Websites and services.. What is the idea? I mean do websites use these services too? And why would they?
Cheers
Could you clarify that question...it does not make much sense.
Web site - is something that is hard to define but there are two definitions I can think of.
1. All the files that are stored on the host server and are linked to each other in one way or another.
2. Your domain name like google.com etc. from there you can get anywhere.
Saying that your gate is everything - is problematic but not far from truth.
Now ... on your site you can store web files and other helping files like DB's XML and more. Some files are stupid HTML and others got some scripts and finally there are the modern .net and j2ee files that can be based on very complex program manipulations.
Service is one way to run a function or method. If you like to share your program so that you and others can use the code this is a very elegant way. If you don't want to share and all your files are located on the same server - you don't need a service- you need a class.

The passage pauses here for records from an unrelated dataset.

(** ** The theorems at work on the sample runs *)

Example epoch_millis_nov_2023 : epoch_millis Sample.nov_2023 = 1700000000123.
Proof. reflexivity. Qed.

(** The float product can round up to the next integer: the result is then
    one more than the whole milliseconds of the exact product. *)
Example epoch_millis_rounds_up :
  whole_millis Sample.rounds_up = 1700000000101 /\
  epoch_millis Sample.rounds_up = 1700000000102.
Proof. split; reflexivity. Qed.

(** A clock set before the epoch reads a negative number of seconds, and
    the count is negative. *)
Example epoch_millis_before_epoch : epoch_millis Sample.before_epoch = -1000.
Proof. reflexivity. Qed.

Lemma get_source_catches_Exception_witness :
  extract_catalog Sample.invalid_config Sample.read_args = inr (Some "catalog.json") /\
  construction Sample.invalid_config (Some "catalog.json") = inl Sample.ValidationError /\
  isinstance_Exception Sample.invalid_config Sample.ValidationError = true /\
  exists tr,
    get_source Sample.invalid_config Sample.read_args [] = (inr None, tr) /\
    List.length (printed tr) = 1%nat.
Proof.
  split; [reflexivity | split; [reflexivity | split; [reflexivity |]]].
  destruct (get_source_catches_Exception Sample.invalid_config Sample.read_args
              (Some "catalog.json") Sample.ValidationError)
    as (tr & n & Hrun & _ & Hp & _); try reflexivity.
  exists tr. split; [exact Hrun | now rewrite Hp].
Defined.

(** C1, as stated, fails: a constructor that ends the process with
    [sys.exit] raises [SystemExit], which [except Exception] does not
    catch; [get_source] raises it in turn and prints nothing. *)
Lemma system_exit_escapes_get_source :
  construction Sample.exiting_constructor (Some "catalog.json") = inl Sample.SystemExit /\
  get_source Sample.exiting_constructor Sample.read_args []
    = (inl Sample.SystemExit,
       [CallExtractCatalog Sample.read_args; CallStreamReader;
        CallSourceS3 Sample.StreamReader Config (Some "catalog.json") Cursor]) /\
  propagates Sample.exiting_constructor Sample.read_args Sample.SystemExit /\
  ~ reports_failure Sample.exiting_constructor Sample.read_args Sample.SystemExit.
Proof.
  split; [reflexivity | split; [reflexivity | split]].
  - eexists. split; reflexivity.
  - intros (tr & Hrun & _). discriminate Hrun.
Qed.

Lemma error_record_shape_witness :
  get_source Sample.invalid_config Sample.read_args []
    = (inr None, snd (get_source Sample.invalid_config Sample.read_args [])) /\
  In (error_line Sample.invalid_config Sample.ValidationError)
     (printed (snd (get_source Sample.invalid_config Sample.read_args []))) /\
  exists (n : Z) (st : string),
    error_line Sample.invalid_config Sample.ValidationError = spec_error_text n st.
Proof.
  split; [reflexivity | split; [left; reflexivity |]].
  destruct (error_record_shape Sample.invalid_config Sample.read_args (inr None)
              (snd (get_source Sample.invalid_config Sample.read_args []))
              (error_line Sample.invalid_config Sample.ValidationError))
    as (n & st & Htext & _).
  - reflexivity.
  - left; reflexivity.
  - exists n, st. exact Htext.
Defined.

Lemma get_source_reports_construction_failure_witness :
  extract_catalog Sample.invalid_config [] = inr None /\
  construction Sample.invalid_config None = inl Sample.ValidationError /\
  isinstance_Exception Sample.invalid_config Sample.ValidationError = true /\
  format_exc Sample.invalid_config Sample.ValidationError <> EmptyString /\
  exists tr line,
    get_source Sample.invalid_config [] [] = (inr None, tr) /\
    printed tr = [line] /\
    occurs "010" line = false.
Proof.
  split; [reflexivity | split; [reflexivity | split; [reflexivity | split; [discriminate |]]]].
  destruct (proj1 (get_source_reports_construction_failure Sample.invalid_config [])
              None Sample.ValidationError)
    as (tr & line & Hrun & Hp & _ & Hline & _).
  - reflexivity.
  - reflexivity.
  - reflexivity.
  - discriminate.
  - exists tr, line. auto.
Defined.

(** C3, as stated, fails: the extraction is called before the [try], so
    its failure, here a [ValueError], is not caught; [get_source] raises it
    in turn, returns nothing and prints nothing. *)
Lemma extraction_failure_escapes_get_source :
  extract_catalog Sample.failing_extractor Sample.read_args = inl Sample.ValueError /\
  isinstance_Exception Sample.failing_extractor Sample.ValueError = true /\
  get_source Sample.failing_extractor Sample.read_args []
    = (inl Sample.ValueError, [CallExtractCatalog Sample.read_args]) /\
  ~ (exists tr line,
        get_source Sample.failing_extractor Sample.read_args [] = (inr None, tr) /\
        printed tr = [line]).
Proof.
  split; [reflexivity | split; [reflexivity | split; [reflexivity |]]].
  intros (tr & line & Hrun & _). discriminate Hrun.
Qed.

(** So does the exit of an argument parser that rejects the arguments. *)
Example rejected_arguments_end_the_process :
  main Sample.rejecting_parser Sample.argv []
  = (inl Sample.SystemExit, [CallExtractCatalog Sample.read_args]).
Proof. reflexivity. Qed.

(** Nor does an unresolved catalog path make [get_source] fail by itself:
    with no [--catalog] among the arguments and a constructor that accepts
    the absent path, a connector is returned and nothing is printed. *)
Example no_catalog_path_can_succeed :
  get_source Sample.healthy ["check"; "--config"; "secrets/config.json"] []
  = (inr (Some (Sample.Connector None)),
     [CallExtractCatalog ["check"; "--config"; "secrets/config.json"];
      CallStreamReader; CallSourceS3 Sample.StreamReader Config None Cursor]).
Proof. reflexivity. Qed.

Lemma main_launches_once_witness :
  get_source Sample.healthy (tl Sample.argv) []
    = (inr (Some (Sample.Connector (Some "catalog.json"))),
       [CallExtractCatalog Sample.read_args; CallStreamReader;
        CallSourceS3 Sample.StreamReader Config (Some "catalog.json") Cursor]) /\
  truthy Sample.healthy (Sample.Connector (Some "catalog.json")) = true /\
  launches (snd (main Sample.healthy Sample.argv []))
    = [(Sample.Connector (Some "catalog.json"), Sample.read_args)].
Proof.
  split; [reflexivity | split; [reflexivity |]].
  apply (main_launches_once Sample.healthy Sample.argv
           (Sample.Connector (Some "catalog.json"))
           [CallExtractCatalog Sample.read_args; CallStreamReader;
            CallSourceS3 Sample.StreamReader Config (Some "catalog.json") Cursor]);
    reflexivity.
Defined.

Lemma get_source_success_is_silent_witness :
  extract_catalog Sample.healthy Sample.read_args = inr (Some "catalog.json") /\
  construction Sample.healthy (Some "catalog.json")
    = inr (Sample.Connector (Some "catalog.json")) /\
  exists tr,
    get_source Sample.healthy Sample.read_args []
      = (inr (Some (Sample.Connector (Some "catalog.json"))), tr) /\
    printed tr = [] /\
    stdout tr = EmptyString.
Proof.
  split; [reflexivity | split; [reflexivity |]].
  apply (get_source_success_is_silent Sample.healthy Sample.read_args
           (Some "catalog.json")); reflexivity.
Defined.

Lemma main_without_source_witness :
  get_source Sample.invalid_config (tl Sample.argv) []
    = (inr None, snd (get_source Sample.invalid_config (tl Sample.argv) [])) /\
  launches (snd (main Sample.invalid_config Sample.argv [])) = [].
Proof.
  split; [reflexivity |].
  apply (main_without_source Sample.invalid_config Sample.argv
           (snd (get_source Sample.invalid_config (tl Sample.argv) []))).
  reflexivity.
Defined.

In modern designs you need always classes with business and persistence logic. The difference between a web interface like html files and a web service is that the first one is a front end for human users and the second one is used by another program. Well there are a lot other facts, but this is the important one I think.Quote:
Originally Posted by giladasaf
So it is not the question to use the own webservice on the own website but to use the same classes in the underlaying layers and creating two front ends (Website, Webservice) if nessecary.
Usually the term web site refers to something like "a collection of connected web pages stored on a web server", and the term web site refers to human readable web pages like html.
In this context, a web server is not restricted to a single physical server, e.g. the web site Microsoft.Com is probably hosted on 10's or 100's of servers, while a web site like AManAndADog.Com is probably hosted on a single physical server together with other web sites.
A web service is a software component that is available via standard web protocols, meaning that it can be accessible from other software components, possibly developed in differented programming languages, deployed on other servers, and on other platforms.
So, web services enable tiered applications (applications deployed on different computers) that can be multi platform (other technologies are often more restricted, e.g. DCOM only works on Microsoft, .Net Remoting requires that both machines have the same version of the .Net framework installed).
For a web site, it is in many cases desirable to have tiered applications, typically for performance, availability, and security reasons. Large companies like a bank often have multiple platforms, so web services simplifies integration for them. In addition to this, web services are, as already mentioned, available over web protocols so a web site may benefit from using web services on other web servers (as may other types of applications too).
Frameworks like .Net have good support for developing web services, but it should be quite possible to develop a web service in a procedural language like C, COBOL, or Fortran. Many companies still use such languages in legacy systems.
In .Net and C#, the decision of whether to use a web service, remoting, or an internal class (in a class library for instance) should be based on the run-time quality and deployment requirements for the application.